◆ **WHAT THIS TASK INVOLVES**: Where a line contains the word "Lemma", copy that line from the records below.

Source data
Lemma labelled_get_loop_valid h path_of q :
  labelled h path_of →
  ∀ ra a, ra < length h → get_loop h ra q None = Some a → a < length h.
Proof.
  intros Hl. induction q as [|c q IH]; intros ra a Hra Hget.
  - simpl in Hget. by simplify_eq.
  - rewrite get_loop_None_cons in Hget.
    destruct (dict_get c (children (deref h ra))) as [rc|] eqn:Hc; [|done].
    simpl in Hget. eapply IH; [|done]. by destruct (Hl _ _ _ Hc).
Qed.

Lemma labelled_get_loop_account h path_of q :
  labelled h path_of → q ≠ [] →
  ∀ ra a, get_loop h ra q None = Some a → account (deref h a) = join (path_of a).
Proof.
  intros Hl. induction q as [|c q IH]; intros Hq ra a Hget; [done|].
  rewrite get_loop_None_cons in Hget.
  destruct (dict_get c (children (deref h ra))) as [rc|] eqn:Hc; [|done].
  simpl in Hget. destruct q as [|c' q].
  - simpl in Hget. simplify_eq. by destruct (Hl _ _ _ Hc) as (_ & _ & ?).
  - by eapply IH.
Qed.

(** Items of dictionaries that stay lead to the same nodes. *)
Lemma get_loop_mono h h' q :
  (∀ b k v, dict_get k (children (deref h b)) = Some v →
            dict_get k (children (deref h' b)) = Some v) →
  ∀ ra a, get_loop h ra q None = Some a → get_loop h' ra q None = Some a.
Proof.
  intros Hmono. induction q as [|c q IH]; intros ra a Hget; [done|].
  rewrite get_loop_None_cons in *.
  destruct (dict_get c (children (deref h ra))) as [rc|] eqn:Hc; [|done].
  rewrite (Hmono _ _ _ Hc). simpl in *. auto.
Qed.

Lemma created_edge h ra path c b k x :
  ra < length h →
  dict_get k (children (deref (created h ra path c) b)) = Some x →
  (b = ra ∧ k = c ∧ x = length h) ∨
  (b < length h ∧ dict_get k (children (deref h b)) = Some x).
Proof.
  intros Hra Hk. rewrite deref_created in Hk.
  case_decide as H1; [destruct H1 as [-> _]|].
  - rewrite decide_False in Hk by lia. simpl in Hk.
    destruct (decide (c = k)) as [->|?].
    + rewrite dict_get_set_eq in Hk. left. by simplify_eq.
    + rewrite dict_get_set_ne in Hk by done. by right.
  - case_decide; [done|]. right. split; [|done].
    destruct (decide (b < length h)); [done|].
    by rewrite deref_dangling in Hk by lia.
Qed.

Lemma account_created h ra path c x :
  ra < length h → x < length h →
  account (deref (created h ra path c) x) = account (deref h x).
Proof.
  intros. destruct (decide (x = ra)) as [->|?].
  - by rewrite deref_created_parent.
  - by rewrite deref_created_old.
Qed.

Lemma labelled_created h path_of ra path c :
  labelled h path_of → ra < length h → path_of ra = path →
  dict_get c (children (deref h ra)) = None →
  labelled (created h ra path c) (<[length h := path ++ [c]]> path_of).
Proof.
  intros Hl Hra Hpath Hc b k x Hk.
  rewrite length_created.
  destruct (created_edge _ _ _ _ _ _ _ Hra Hk) as [(-> & -> & ->)|[Hb Hk']].
  - rewrite fn_lookup_insert, (fn_lookup_insert_ne _ _ ra) by lia.
    rewrite deref_created_new by done.
    split_and!; [lia|by rewrite Hpath|done].
  - destruct (Hl _ _ _ Hk') as (Hx & Hp & Ha).
    rewrite (fn_lookup_insert_ne _ _ x), (fn_lookup_insert_ne _ _ b) by lia.
    rewrite account_created by done.
    split_and!; [lia|done..].
Qed.

(** [get_or_create] keeps trees, and on a tree it returns the node at the
    end of the path it was given. *)
Lemma get_or_create_loop_labelled components :
  ∀ h ra path path_of h' a,
    labelled h path_of → ra < length h → path_of ra = path →
    get_or_create_loop h ra path components = Ok (h', a) →
    ∃ path_of',
      labelled h' path_of' ∧
      (∀ b, b < length h → path_of' b = path_of b) ∧
      a < length h' ∧
      get_loop h' ra components None = Some a.
Proof.
  induction components as [|c rest IH];
    intros h ra path path_of h' a Hl Hra Hpath Hrun.
  - simpl in Hrun. simplify_eq. by exists path_of.
  - destruct (dict_get c (children (deref h ra))) as [rc|] eqn:Hget.
    + rewrite (get_or_create_loop_found _ _ _ _ _ rc) in Hrun by done.
      destruct (Hl _ _ _ Hget) as (Hrc & Hp & _).
      destruct (get_or_create_loop_frame _ _ _ _ _ _ Hrun) as (_ & Hmono & _).
      eapply IH in Hrun as (pf' & ? & ? & ? & Hwalk); [|done|done|].
      2:{ by rewrite Hp, Hpath. }
      exists pf'. split_and!; [done..|].
      rewrite get_loop_None_cons, (Hmono _ _ _ Hget). done.
    + destruct (decide (c = "")) as [->|Hc].
      { by rewrite get_or_create_loop_empty_key in Hrun. }
      rewrite get_or_create_loop_created in Hrun by done.
      destruct (get_or_create_loop_frame _ _ _ _ _ _ Hrun) as (_ & Hmono & _).
      pose proof (labelled_created _ _ _ _ c Hl Hra Hpath Hget) as Hl1.
      eapply IH in Hrun as (pf' & ? & Hsame & ? & Hwalk); [|done|..].
      2:{ rewrite length_created. lia. }
      2:{ by rewrite fn_lookup_insert. }
      exists pf'. split_and!; [done| |done|].
      * intros b Hb. rewrite Hsame by (rewrite length_created; lia).
        by rewrite fn_lookup_insert_ne by lia.
      * rewrite get_loop_None_cons.
        rewrite (Hmono ra c (length h)); [done|].
        rewrite deref_created_parent by done. simpl. apply dict_get_set_eq.
Qed.

Lemma is_tree_get_or_create h root account_name h' a :
  is_tree h root →
  get_or_create h root account_name = Ok (h', a) →
  is_tree h' root ∧ a < length h' ∧ get h' root account_name None = Some a
  ∧ account (deref h' a) = account_name.
Proof.
  intros [Hroot (pf & Hpf & Hl)] Hrun.
  destruct (get_or_create_loop_frame _ _ _ _ _ _ Hrun) as (Hlen & _).
  eapply get_or_create_loop_labelled in Hrun
    as (pf' & Hl' & Hsame & Ha & Hwalk); [|done..].
  split_and!; [|done..|].
  - split; [lia|]. exists pf'. split; [|done]. by rewrite Hsame.
  - rewrite (labelled_get_loop_account _ _ _ Hl' (split_not_nil _) _ _ Hwalk).
    rewrite (labelled_get_loop _ _ _ Hl' _ _ Hwalk), Hsame, Hpf by done.
    apply join_split.
Qed.

(** ** [RealAccount.__setitem__] *)

(** C9, as the code has it: [__setitem__] raises [KeyError] exactly when
    the key is not a non-empty string; with a non-empty string for key it
    raises [ValueError] exactly when the value is not a node or is a node
    whose account name does not end with the key; in all other cases it
    succeeds, the child is stored under the key, and nothing else
    changes.  Whether the key is a plain path segment is not tested. *)
Theorem setitem_spec (h : store) (self : addr) (key value : pyobj)
    (Hself : self < length h) :
  (setitem h self key value = Raise KeyError ↔ ¬ valid_key key) ∧
  (setitem h self key value = Raise ValueError ↔
     ∃ k, key = PyStr k ∧ k ≠ "" ∧ ¬ valid_value h k value) ∧
  (∀ k v, key = PyStr k → k ≠ "" → value = PyReal v →
     endswith (account (deref h v)) k = true →
     ∃ h', setitem h self key value = Ok h' ∧
       dict_get k (children (deref h' self)) = Some v ∧
       (∀ k', k' ≠ k → dict_get k' (children (deref h' self))
                       = dict_get k' (children (deref h self))) ∧
       account (deref h' self) = account (deref h self) ∧
       postings (deref h' self) = postings (deref h self) ∧
       balance (deref h' self) = balance (deref h self) ∧
       (∀ b, b ≠ self → deref h' b = deref h b)).
Proof.
  unfold valid_key, valid_value. split_and!.
  - unfold setitem. destruct key as [k| |].
    + case_decide as Hk.
      { split; [|done]. intros _ (k' & ? & ?). by simplify_eq. }
      assert (∃ k0, PyStr k = PyStr k0 ∧ k0 ≠ "") as Hex by (by exists k).
      destruct value as [s|v|]; [|destruct (endswith _ _)|]; by split.
    + split; [|done]. by intros _ (k' & ? & ?).
    + split; [|done]. by intros _ (k' & ? & ?).
  - unfold setitem. destruct key as [k| |].
    + case_decide as Hk.
      { split; [done|]. intros (k' & ? & ? & _). by simplify_eq. }
      destruct value as [s|v|]; [|destruct (endswith _ _) eqn:He|].
      * split; [|done]. intros _. exists k. split_and!; [done..|].
        by intros (v' & ? & ?).
      * split; [done|]. intros (k' & ? & ? & Hv). simplify_eq.
        destruct Hv. by exists v.
      * split; [|done]. intros _. exists k. split_and!; [done..|].
        intros (v' & ? & ?). simplify_eq. congruence.
      * split; [|done]. intros _. exists k. split_and!; [done..|].
        by intros (v' & ? & ?).
    + split; [done|]. by intros (k' & ? & _).
    + split; [done|]. by intros (k' & ? & _).
  - intros k v -> Hk -> He. rewrite setitem_ok by done.
    eexists. split; [done|].
    rewrite deref_insert_eq by done. simpl.
    split_and!; [apply dict_get_set_eq| |done..|].
    + intros k' ?. by apply dict_get_set_ne.
    + intros b ?. by apply deref_insert_ne.
Qed.

Lemma setitem_spec_witness :
  ∃ h', setitem [RealAccount_init ""; RealAccount_init "Assets"] 0
                (PyStr "Assets") (PyReal 1) = Ok h' ∧
        dict_get "Assets" (children (deref h' 0)) = Some 1.
Proof.
  destruct (setitem_spec [RealAccount_init ""; RealAccount_init "Assets"] 0
              (PyStr "Assets") (PyReal 1)) as (_ & _ & H).
  - simpl. lia.
  - destruct (H "Assets" 1) as (h' & Hh' & Hget & _); [done..|].
    exists h'. by split.
Defined.

(** C9 fails as stated: a child whose name does not end with the key is
    refused with [ValueError], which is no [KeyError]; so is a value that is
    not a node; and a key that holds the separator, which is no plain path
    segment, is accepted. *)
Lemma setitem_counterexample :
  let h := [RealAccount_init ""; RealAccount_init "Assets:Savings"] in
  setitem h 0 (PyStr "Checking") (PyReal 1) = Raise ValueError ∧
  setitem h 0 (PyStr "Checking") PyOther = Raise ValueError ∧
  is_KeyError ValueError = false ∧
  (∃ h', setitem h 0 (PyStr "Assets:Savings") (PyReal 1) = Ok h' ∧
         dict_get "Assets:Savings" (children (deref h' 0)) = Some 1).
Proof. split_and!; [done..|]. eexists. by split. Qed.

◆ **SOLUTION**:
Lemma labelled_get_loop_valid h path_of q :
Lemma labelled_get_loop_account h path_of q :
Lemma get_loop_mono h h' q :
Lemma created_edge h ra path c b k x :
Lemma account_created h ra path c x :
Lemma labelled_created h path_of ra path c :
Lemma get_or_create_loop_labelled components :
Lemma is_tree_get_or_create h root account_name h' a :
Lemma setitem_spec_witness :
Lemma setitem_counterexample :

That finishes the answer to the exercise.